* _What is required_
Copy down all of the data underneath, exactly as shown.

Data records:
(** * Word-list construction pipeline: shallow embedding and verified properties

    The development embeds the scripts that build the 65,536-word
    dictionary:

    - [TrulyReadable]   : [create_truly_readable_dictionary.generate_all_forms]
    - [FinalDict]       : [create_final_dictionary.main]
    - [FixSize]         : [scripts/fix_dictionary_size.fix_dictionary_size]
    - [ReadableDict]    : the padding loop of [create_readable_dictionary.main]
    - [LetterGen]       : [letter_wordlist_generator] (gate, alphabet pass,
                          convergence loop, trimming)
    - [Improver]        : [wordlist_openai_improver.refine_wordlist]
    - [FixDuplicates]   : [fix_dictionary_duplicates.main]

    Conventions.  A Python [str] is a [string] whose characters are code
    points below 256; a Python [set] of words is a [gset string]; a Python
    [int] is a [Z].  A Python [float] is taken to be finite, hence a
    rational [Q]: comparisons of finite floats are exact, and the one
    arithmetic operation on them, the subtraction of the loosening step,
    is a parameter of the loop (its result is rounded).  NaN and the
    infinities are not represented.  External services (the language
    model, the [wordfreq] tables) are parameters of the sections that use
    them. *)

From stdpp Require Import gmap strings list sorting.
From Stdlib Require Import Ascii QArith Qminmax.
From Stdlib Require OrderedTypeEx.
Close Scope Q_scope.
Open Scope string_scope.
Open Scope list_scope.

(** ** Python string primitives *)

Module Py.

Definition code (c : ascii) : N := N_of_ascii c.

Definition between (lo hi n : N) : bool := ((lo <=? n) && (n <=? hi))%N.

Definition in_range (lo hi : N) (c : ascii) : bool := between lo hi (code c).

(** [c] is one of the ASCII lower-case letters, the class [[a-z]]. *)
Definition is_az (c : ascii) : bool := in_range 97 122 c.

(** Upper-case letters among the first 256 code points. *)
Definition char_isupper (c : ascii) : bool :=
  let n := code c in
  between 65 90 n || between 192 214 n || between 216 222 n.

(** Lower-case letters among the first 256 code points (including the
    ordinal indicators and the micro sign, which [str.islower] accepts). *)
Definition char_islower (c : ascii) : bool :=
  let n := code c in
  between 97 122 n || between 223 246 n || between 248 255 n
  || (n =? 170)%N || (n =? 181)%N || (n =? 186)%N.

Definition char_isalpha (c : ascii) : bool :=
  char_isupper c || char_islower c.

Definition char_isspace (c : ascii) : bool :=
  let n := code c in
  between 9 13 n || between 28 32 n || (n =? 133)%N || (n =? 160)%N.

Definition char_lower (c : ascii) : ascii :=
  if char_isupper c then ascii_of_N (code c + 32) else c.

Definition chars (s : string) : list ascii := String.list_ascii_of_string s.

(** [len(s)] *)
Definition len (s : string) : Z := Z.of_nat (String.length s).

(** [s.isalpha()] : non-empty and every character alphabetic. *)
Definition isalpha (s : string) : bool :=
  negb (String.eqb s "") && forallb char_isalpha (chars s).

(** [all(ord(c) < 128 for c in s)] *)
Definition all_ascii (s : string) : bool :=
  forallb (fun c => (code c <? 128)%N) (chars s).

(** [s.isupper()] : no lower-case character and at least one upper-case one. *)
Definition isupper (s : string) : bool :=
  forallb (fun c => negb (char_islower c)) (chars s)
  && existsb char_isupper (chars s).

(** [s.islower()] : no upper-case character and at least one lower-case one. *)
Definition islower (s : string) : bool :=
  forallb (fun c => negb (char_isupper c)) (chars s)
  && existsb char_islower (chars s).

(** [s.lower()] *)
Definition lower (s : string) : string :=
  String.string_of_list_ascii (map char_lower (chars s)).

Fixpoint lstrip_chars (l : list ascii) : list ascii :=
  match l with
  | c :: l' => if char_isspace c then lstrip_chars l' else l
  | [] => []
  end.

(** [s.strip()] *)
Definition strip (s : string) : string :=
  String.string_of_list_ascii
    (rev (lstrip_chars (rev (lstrip_chars (chars s))))).

(** [s.endswith(suf)] *)
Definition endswith (s suf : string) : bool :=
  (String.length suf <=? String.length s)%nat
  && String.eqb
       (String.substring (String.length s - String.length suf) (String.length suf) s)
       suf.

(** [s.startswith(pre)] *)
Definition startswith (s pre : string) : bool := String.prefix pre s.

(** [s[:-k]] for a positive literal [k]. *)
Definition drop_last (k : nat) (s : string) : string :=
  String.substring 0 (String.length s - k) s.

(** [s[-k]] for a positive literal [k]; [None] is Python's [IndexError]. *)
Definition from_end (k : nat) (s : string) : option ascii :=
  if (k <=? String.length s)%nat then String.get (String.length s - k) s
  else None.

(** [c in letters] for a one-character [c]. *)
Definition char_in (c : ascii) (letters : string) : bool :=
  existsb (Ascii.eqb c) (chars letters).

(** [s[-k] in letters], only used under a guard that makes the index
    valid; an invalid index is reported as [false] by this helper and
    never arises at its call sites. *)
Definition from_end_in (k : nat) (s letters : string) : bool :=
  match from_end k s with
  | Some c => char_in c letters
  | None => false
  end.

(** Decimal rendering of a non-negative integer, zero-padded to at least
    [width] digits: the format spec [{n:0<width>d}]. *)
Fixpoint digits_fuel (fuel : nat) (n : N) (acc : list ascii) : list ascii :=
  match fuel with
  | O => acc
  | S fuel' =>
      let acc' := ascii_of_N (48 + n mod 10) :: acc in
      if (n / 10 =? 0)%N then acc' else digits_fuel fuel' (n / 10) acc'
  end.

Definition decimal (n : N) : list ascii :=
  digits_fuel (S (N.to_nat (N.log2 n))) n [].

Definition zero_padded (width : nat) (n : N) : string :=
  let d := decimal n in
  String.string_of_list_ascii (replicate (width - length d) "0"%char ++ d).

(** [sorted(words)] on strings: the order is the code-point order. *)
Definition str_le (a b : string) : Prop := String.leb a b = true.

Global Instance str_le_dec a b : Decision (str_le a b).
Proof. unfold str_le. apply _. Defined.

Definition sorted (l : list string) : list string := merge_sort str_le l.

End Py.

(** ** create_truly_readable_dictionary.py : the morphological expander *)

Module TrulyReadable.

* _Task result_
(** * Word-list construction pipeline: shallow embedding and verified properties

    The development embeds the scripts that build the 65,536-word
    dictionary:

    - [TrulyReadable]   : [create_truly_readable_dictionary.generate_all_forms]
    - [FinalDict]       : [create_final_dictionary.main]
    - [FixSize]         : [scripts/fix_dictionary_size.fix_dictionary_size]
    - [ReadableDict]    : the padding loop of [create_readable_dictionary.main]
    - [LetterGen]       : [letter_wordlist_generator] (gate, alphabet pass,
                          convergence loop, trimming)
    - [Improver]        : [wordlist_openai_improver.refine_wordlist]
    - [FixDuplicates]   : [fix_dictionary_duplicates.main]

    Conventions.  A Python [str] is a [string] whose characters are code
    points below 256; a Python [set] of words is a [gset string]; a Python
    [int] is a [Z].  A Python [float] is taken to be finite, hence a
    rational [Q]: comparisons of finite floats are exact, and the one
    arithmetic operation on them, the subtraction of the loosening step,
    is a parameter of the loop (its result is rounded).  NaN and the
    infinities are not represented.  External services (the language
    model, the [wordfreq] tables) are parameters of the sections that use
    them. *)

From stdpp Require Import gmap strings list sorting.
From Stdlib Require Import Ascii QArith Qminmax.
From Stdlib Require OrderedTypeEx.
Close Scope Q_scope.
Open Scope string_scope.
Open Scope list_scope.

(** ** Python string primitives *)

Module Py.

Definition code (c : ascii) : N := N_of_ascii c.

Definition between (lo hi n : N) : bool := ((lo <=? n) && (n <=? hi))%N.

Definition in_range (lo hi : N) (c : ascii) : bool := between lo hi (code c).

(** [c] is one of the ASCII lower-case letters, the class [[a-z]]. *)
Definition is_az (c : ascii) : bool := in_range 97 122 c.

(** Upper-case letters among the first 256 code points. *)
Definition char_isupper (c : ascii) : bool :=
  let n := code c in
  between 65 90 n || between 192 214 n || between 216 222 n.

(** Lower-case letters among the first 256 code points (including the
    ordinal indicators and the micro sign, which [str.islower] accepts). *)
Definition char_islower (c : ascii) : bool :=
  let n := code c in
  between 97 122 n || between 223 246 n || between 248 255 n
  || (n =? 170)%N || (n =? 181)%N || (n =? 186)%N.

Definition char_isalpha (c : ascii) : bool :=
  char_isupper c || char_islower c.

Definition char_isspace (c : ascii) : bool :=
  let n := code c in
  between 9 13 n || between 28 32 n || (n =? 133)%N || (n =? 160)%N.

Definition char_lower (c : ascii) : ascii :=
  if char_isupper c then ascii_of_N (code c + 32) else c.

Definition chars (s : string) : list ascii := String.list_ascii_of_string s.

(** [len(s)] *)
Definition len (s : string) : Z := Z.of_nat (String.length s).

(** [s.isalpha()] : non-empty and every character alphabetic. *)
Definition isalpha (s : string) : bool :=
  negb (String.eqb s "") && forallb char_isalpha (chars s).

(** [all(ord(c) < 128 for c in s)] *)
Definition all_ascii (s : string) : bool :=
  forallb (fun c => (code c <? 128)%N) (chars s).

(** [s.isupper()] : no lower-case character and at least one upper-case one. *)
Definition isupper (s : string) : bool :=
  forallb (fun c => negb (char_islower c)) (chars s)
  && existsb char_isupper (chars s).

(** [s.islower()] : no upper-case character and at least one lower-case one. *)
Definition islower (s : string) : bool :=
  forallb (fun c => negb (char_isupper c)) (chars s)
  && existsb char_islower (chars s).

(** [s.lower()] *)
Definition lower (s : string) : string :=
  String.string_of_list_ascii (map char_lower (chars s)).

Fixpoint lstrip_chars (l : list ascii) : list ascii :=
  match l with
  | c :: l' => if char_isspace c then lstrip_chars l' else l
  | [] => []
  end.

(** [s.strip()] *)
Definition strip (s : string) : string :=
  String.string_of_list_ascii
    (rev (lstrip_chars (rev (lstrip_chars (chars s))))).

(** [s.endswith(suf)] *)
Definition endswith (s suf : string) : bool :=
  (String.length suf <=? String.length s)%nat
  && String.eqb
       (String.substring (String.length s - String.length suf) (String.length suf) s)
       suf.

(** [s.startswith(pre)] *)
Definition startswith (s pre : string) : bool := String.prefix pre s.

(** [s[:-k]] for a positive literal [k]. *)
Definition drop_last (k : nat) (s : string) : string :=
  String.substring 0 (String.length s - k) s.

(** [s[-k]] for a positive literal [k]; [None] is Python's [IndexError]. *)
Definition from_end (k : nat) (s : string) : option ascii :=
  if (k <=? String.length s)%nat then String.get (String.length s - k) s
  else None.

(** [c in letters] for a one-character [c]. *)
Definition char_in (c : ascii) (letters : string) : bool :=
  existsb (Ascii.eqb c) (chars letters).

(** [s[-k] in letters], only used under a guard that makes the index
    valid; an invalid index is reported as [false] by this helper and
    never arises at its call sites. *)
Definition from_end_in (k : nat) (s letters : string) : bool :=
  match from_end k s with
  | Some c => char_in c letters
  | None => false
  end.

(** Decimal rendering of a non-negative integer, zero-padded to at least
    [width] digits: the format spec [{n:0<width>d}]. *)
Fixpoint digits_fuel (fuel : nat) (n : N) (acc : list ascii) : list ascii :=
  match fuel with
  | O => acc
  | S fuel' =>
      let acc' := ascii_of_N (48 + n mod 10) :: acc in
      if (n / 10 =? 0)%N then acc' else digits_fuel fuel' (n / 10) acc'
  end.

Definition decimal (n : N) : list ascii :=
  digits_fuel (S (N.to_nat (N.log2 n))) n [].

Definition zero_padded (width : nat) (n : N) : string :=
  let d := decimal n in
  String.string_of_list_ascii (replicate (width - length d) "0"%char ++ d).

(** [sorted(words)] on strings: the order is the code-point order. *)
Definition str_le (a b : string) : Prop := String.leb a b = true.

Global Instance str_le_dec a b : Decision (str_le a b).
Proof. unfold str_le. apply _. Defined.

Definition sorted (l : list string) : list string := merge_sort str_le l.

End Py.

(** ** create_truly_readable_dictionary.py : the morphological expander *)

Module TrulyReadable.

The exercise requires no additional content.